LONDON – A mammoth cut to Britain’s plans to issue government debt was structured to minimise market disruption as far as possible and maintain a steady supply of bonds to investors, the head of the country’s debt agency told Reuters on Wednesday.
Gilt prices shot higher after the Debt Management Office said it planned to issue 194.8 billion pounds of bonds in the current 2021/22 financial year, 57.8 billion pounds less than its previous remit.
A Reuters poll of primary dealers of gilts had pointed to a far smaller reduction of 33.8 billion pounds.
Both 10-year and 30-year British government bonds recorded their biggest one-day price rises since March 2020, when prices surged after the Bank of England restarted its quantitative easing programme during Britain’s plunge into a COVID-19 lockdown.
The cut in bond issuance reflected new budget forecasts from Britain’s fiscal watchdog, which slashed its estimate of the government’s financing needs, thanks to a faster-than-expected economic recovery and borrowing that has undershot forecasts so far this year.

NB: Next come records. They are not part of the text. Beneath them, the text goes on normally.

(* ===== verification/Password.v ===== *)
(** * Password hashes ([internal/password/hasher.go])

    Argon2id hashes in their text form: how a hash is written, how it is read back with
    [fmt.Sscanf] and base64, and that a password verifies against its own hash. Argon2 is a
    class parameter. *)
From Stdlib Require Import ZArith Lia String Ascii List.
From stdpp Require Import base list strings.
From S2P Require Import Prelude GoStrings Errors Encoding.
Local Open Scope string_scope.
Local Open Scope Z_scope.

(** [argon2.IDKey] of a password, a salt, the time, the memory, the threads and the key's
    length; [None] when it panics. *)
Class Argon2 := IDKey : string -> string -> Z -> Z -> Z -> Z -> option string.

Definition defaultMemoryKiB : Z := 19456.
Definition defaultTime : Z := 2.
Definition defaultThreads : Z := 1.
Definition saltLen : nat := 16.
Definition keyLen : Z := 32.
Definition argon2_Version : Z := 19.

(** ** Reading ([fmt.Sscanf], [strings.Split]) *)

(** [strings.Split] at one byte. *)
Fixpoint split_byte (c : ascii) (s : string) : list string :=
  match s with
  | "" => [""]
  | String x rest =>
    if Ascii.eqb x c then "" :: split_byte c rest else
    match split_byte c rest with [] => [String x ""] | p :: ps => String x p :: ps end
  end.
(** [SkipSpace]: white space is passed over, a line end is an error. *)
Fixpoint skip_space (fuel : nat) (s : string) : option string :=
  match fuel with
  | O => Some s
  | S fuel =>
    match decode_rune s with
    | None => Some s
    | Some (r, _, rest) => if N.eqb r 10 then None else if IsSpace r then skip_space fuel rest else Some s
    end
  end.
Fixpoint take_digits (s : string) : string * string :=
  match s with
  | "" => ("", "")
  | String c rest => if is_digit c then let '(d, r) := take_digits rest in (String c d, r) else ("", s)
  end.
Definition take_sign (s : string) : bool * string :=
  match s with
  | String c rest => if Ascii.eqb c "-" then (true, rest) else if Ascii.eqb c "+" then (false, rest) else (false, s)
  | "" => (false, "")
  end.
(** The number a [%d] reads, within its bounds, and what is left. *)
Definition scan_digits (lo hi : Z) (negative : bool) (s : string) : option (Z * string) :=
  let '(d, rest) := take_digits s in
  if String.eqb d "" then None else
  let v := if negative then - parse_digits 0 d else parse_digits 0 d in
  if (lo <=? v) && (v <=? hi) then Some (v, rest) else None.
Definition scan_int (s : string) : option (Z * string) :=
  match skip_space (String.length s) s with
  | Some s => let '(neg, s) := take_sign s in scan_digits min_int64 max_int64 neg s
  | None => None
  end.
Definition scan_uint (bits : Z) (s : string) : option (Z * string) :=
  match skip_space (String.length s) s with Some s => scan_digits 0 (2 ^ bits - 1) false s | None => None end.
Definition scan_text (lit s : string) : option string := if HasPrefix s lit then Some (TrimPrefix s lit) else None.
(** [Sscanf] of ["v=%d"]. *)
Definition scan_version (s : string) : option Z :=
  match scan_text "v=" s with Some s => option_map fst (scan_int s) | None => None end.
(** [Sscanf] of ["m=%d,t=%d,p=%d"]. *)
Definition scan_params (s : string) : option (Z * Z * Z) :=
  match scan_text "m=" s with
  | None => None
  | Some s =>
    match scan_uint 32 s with
    | None => None
    | Some (m, s) =>
      match scan_text ",t=" s with
      | None => None
      | Some s =>
        match scan_uint 32 s with
        | None => None
        | Some (t, s) =>
          match scan_text ",p=" s with
          | None => None
          | Some s => match scan_uint 8 s with Some (p, _) => Some (m, t, p) | None => None end
          end
        end
      end
    end
  end.

(** ** The hash's text *)
Record PHC := mkPHC { ph_Memory : Z; ph_Time : Z; ph_Threads : Z; ph_Salt : string; ph_Key : string }.
Definition password_encode (h : PHC) : string :=
  "$argon2id$v=" ++ FormatInt argon2_Version ++ "$m=" ++ FormatInt (ph_Memory h) ++ ",t=" ++ FormatInt (ph_Time h)
    ++ ",p=" ++ FormatInt (ph_Threads h) ++ "$" ++ RawStd_EncodeToString (ph_Salt h) ++ "$" ++ RawStd_EncodeToString (ph_Key h).
Definition password_decode (hash : string) : option PHC :=
  match split_byte "$" hash with
  | [_; alg; version; params; salt; key] =>
    if negb (String.eqb alg "argon2id") then None else
    match scan_version version with
    | None => None
    | Some v =>
      if negb (v =? argon2_Version) then None else
      match scan_params params, RawStd_DecodeString salt, RawStd_DecodeString key with
      | Some (m, t, p), Some salt, Some key => Some (mkPHC m t p salt key)
      | _, _, _ => None
      end
    end
  | _ => None
  end.

(** ** Hashing and verifying *)
Inductive Verdict := VerifyOK | ErrMismatch | ErrInvalidHash | VerifyPanics.
Section Hasher.
Context `{Argon2}.

(** [Hash], from the draw of its salt. *)
Definition password_Hash `{RandRead} {W} (draw : nat) (plain : string) : ST W Error string :=
  match rand_Read draw saltLen with
  | inl e => st_err (EWrap "password: read salt" e)
  | inr salt =>
    match IDKey plain salt defaultTime defaultMemoryKiB defaultThreads keyLen with
    | None => st_panic "argon2"
    | Some key => st_ret (password_encode (mkPHC defaultMemoryKiB defaultTime defaultThreads salt key))
    end
  end.
Definition password_Verify (hash plain : string) : Verdict :=
  match password_decode hash with
  | None => ErrInvalidHash
  | Some h =>
    match IDKey plain (ph_Salt h) (ph_Time h) (ph_Memory h) (ph_Threads h) (Z.of_nat (String.length (ph_Key h)) mod 2 ^ 32) with
    | None => VerifyPanics
    | Some other => if String.eqb (ph_Key h) other then VerifyOK else ErrMismatch
    end
  end.
End Hasher.

(** ** What is written is read back *)

Definition free_of (c : ascii) : string -> bool := all_chars (fun x => negb (Ascii.eqb x c)).
Lemma base64_free_of s : free_of "$" (RawStd_EncodeToString s) = true.
Proof.
  unfold RawStd_EncodeToString. generalize (base64_free _ (bytes_small s)). generalize (base64_groups std_chr (bytes s)).
  induction l as [|c l IH]; intros Hl; [reflexivity|]. apply Forall_cons in Hl as [Hc Hl]. unfold free_of in *. cbn.
  rewrite (IH Hl), andb_true_r. apply negb_true_iff, Ascii.eqb_neq, Hc.
Qed.
Lemma split_byte_free c s rest : free_of c s = true -> split_byte c (s ++ String c rest) = s :: split_byte c rest.
Proof.
  unfold free_of. induction s as [|x s IH]; cbn; [rewrite Ascii.eqb_refl; reflexivity|].
  intros [Hx Hs]%andb_prop. apply negb_true_iff in Hx. rewrite Hx, (IH Hs). reflexivity.
Qed.
Lemma split_byte_last c s : free_of c s = true -> split_byte c s = [s].
Proof.
  unfold free_of. induction s as [|x s IH]; cbn; [reflexivity|]. intros [Hx Hs]%andb_prop. apply negb_true_iff in Hx.
  rewrite Hx, (IH Hs). reflexivity.
Qed.
Lemma encode_split salt key :
  split_byte "$" (password_encode (mkPHC defaultMemoryKiB defaultTime defaultThreads salt key))
  = [""; "argon2id"; "v=19"; "m=19456,t=2,p=1"; RawStd_EncodeToString salt; RawStd_EncodeToString key].
Proof.
  assert (E : password_encode (mkPHC defaultMemoryKiB defaultTime defaultThreads salt key)
    = "" ++ String "$" ("argon2id" ++ String "$" ("v=19" ++ String "$" ("m=19456,t=2,p=1" ++ String "$"
        (RawStd_EncodeToString salt ++ String "$" (RawStd_EncodeToString key)))))).
  { unfold password_encode. cbn [ph_Memory ph_Time ph_Threads ph_Salt ph_Key].
    assert (E1 : FormatInt argon2_Version = "19") by (vm_compute; reflexivity).
    assert (E2 : FormatInt defaultMemoryKiB = "19456") by (vm_compute; reflexivity).
    assert (E3 : FormatInt defaultTime = "2") by (vm_compute; reflexivity).
    assert (E4 : FormatInt defaultThreads = "1") by (vm_compute; reflexivity).
    rewrite E1, E2, E3, E4. reflexivity. }
  rewrite E, !split_byte_free by first [reflexivity | apply base64_free_of].
  rewrite split_byte_last by apply base64_free_of. reflexivity.
Qed.
Lemma decode_encode salt key :
  password_decode (password_encode (mkPHC defaultMemoryKiB defaultTime defaultThreads salt key))
  = Some (mkPHC defaultMemoryKiB defaultTime defaultThreads salt key).
Proof.
  unfold password_decode. rewrite encode_split. cbn [String.eqb negb].
  assert (E1 : scan_version "v=19" = Some argon2_Version) by (vm_compute; reflexivity).
  assert (E2 : scan_params "m=19456,t=2,p=1" = Some (defaultMemoryKiB, defaultTime, defaultThreads)) by (vm_compute; reflexivity).
  rewrite E1, E2, !RawStd_roundtrip, Z.eqb_refl. reflexivity.
Qed.

(** ** Verification *)
(** What the derivation is documented to do within its bounds: it gives a key of the length
    asked for. *)
Definition derives `{Argon2} : Prop := forall plain salt, exists key,
  IDKey plain salt defaultTime defaultMemoryKiB defaultThreads keyLen = Some key /\ Z.of_nat (String.length key) = keyLen.

(** C0: A password verifies against a hash made of it, and another password verifies against
    that hash exactly when Argon2 derives the same key from it. *)
Theorem password_verifies `{Argon2, RandRead} {W} (draw : nat) (plain hash : string) (w w' : W) :
  derives -> password_Hash draw plain w = (Ok hash, w') ->
  password_Verify hash plain = VerifyOK
  /\ exists salt, rand_Read draw saltLen = inr salt
     /\ forall other, password_Verify hash other = VerifyOK
          <-> IDKey other salt defaultTime defaultMemoryKiB defaultThreads keyLen
              = IDKey plain salt defaultTime defaultMemoryKiB defaultThreads keyLen.
Proof.
  intros Hd. unfold password_Hash. destruct (rand_Read draw saltLen) as [e|salt] eqn:Es; [discriminate|].
  destruct (Hd plain salt) as (key & Ek & Lk). rewrite Ek. intros [= <- <-].
  assert (Hv : forall other, password_Verify (password_encode (mkPHC defaultMemoryKiB defaultTime defaultThreads salt key)) other
    = match IDKey other salt defaultTime defaultMemoryKiB defaultThreads keyLen with
      | None => VerifyPanics | Some o => if String.eqb key o then VerifyOK else ErrMismatch end).
  { intros other. unfold password_Verify. rewrite decode_encode. cbn [ph_Memory ph_Time ph_Threads ph_Salt ph_Key].
    rewrite Lk. reflexivity. }
  split; [rewrite Hv, Ek, String.eqb_refl; reflexivity|]. exists salt. split; [reflexivity|]. intros other. rewrite Hv, Ek.
  destruct (Hd other salt) as (o & -> & _). destruct (String.eqb_spec key o) as [->|Hne]; split; congruence.
Qed.

(** A derivation for the witness: the password and the salt, padded. *)
Definition demo_argon2 : Argon2 := fun plain salt _ _ _ k =>
  Some (of_bytes (firstn (Z.to_nat k) (bytes (plain ++ salt) ++ repeat 0%N (Z.to_nat k))%list)).
Definition demo_read : RandRead := fun draw n => inr (of_bytes (map (fun i => N.of_nat (draw + i)) (seq 0 n))).
Lemma demo_derives : @derives demo_argon2.
Proof.
  intros plain salt. eexists. split; [reflexivity|]. unfold of_bytes.
  assert (L : forall l, String.length (string_of_list_ascii l) = List.length l) by (induction l; cbn; congruence).
  rewrite L, length_map, length_firstn, length_app, repeat_length. change (Z.to_nat keyLen) with 32%nat.
  change keyLen with (Z.of_nat 32). f_equal. lia.
Qed.
Lemma password_verifies_witness :
  let hash := match fst (@password_Hash demo_argon2 demo_read unit 7 "secret12" tt) with Ok h => h | _ => "" end in
  @password_Verify demo_argon2 hash "secret12" = VerifyOK.
Proof.
  exact (proj1 (@password_verifies demo_argon2 demo_read unit 7 "secret12" _ tt tt demo_derives eq_refl)).
Defined.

“We are trying to manage what is an unprecedentedly large reduction in a way which we think causes the least amount of disruption to the market as possible,” DMO Chief Executive Robert Stheeman told Reuters.
Stheeman, who has headed the DMO since 2003, presides over the government’s debt sales strategy for a market now worth more than 2 trillion pounds.
Gilt prices rose sharply as finance minister Rishi Sunak outlined new forecasts showing far less government borrowing in future years than forecast in March, and hit their day’s high after the DMO announcement.
The DMO will now hold less than half the number of bond auctions it had planned between November and March, with the number of long-dated bond auctions reduced to four from 11.
The DMO sought to limit the impact on the bond market by cutting planned issuance of short-term Treasury bills by 25 billion pounds – again a far larger reduction than primary dealers of gilts had assumed.
“For gilt market participants, who place a lot of emphasis on regularity of supply, we wanted to make sure that we could do what we can soften the scale and impact of the adjustments,” Stheeman said. “Hence the decision to take a significant portion of that – 25 billion pounds – off our T-bill programme for debt management purposes.”
Stheeman said he thought the gilt market was functioning smoothly.
“We want to make sure that continues. We know liquidity has been reasonably good, market functioning generally has been good,” he said.
“In as much as we can within the constraints of our mandate, we want to try and help ensure make sure that this reduction doesn’t cause a problem for the market,” Stheeman added.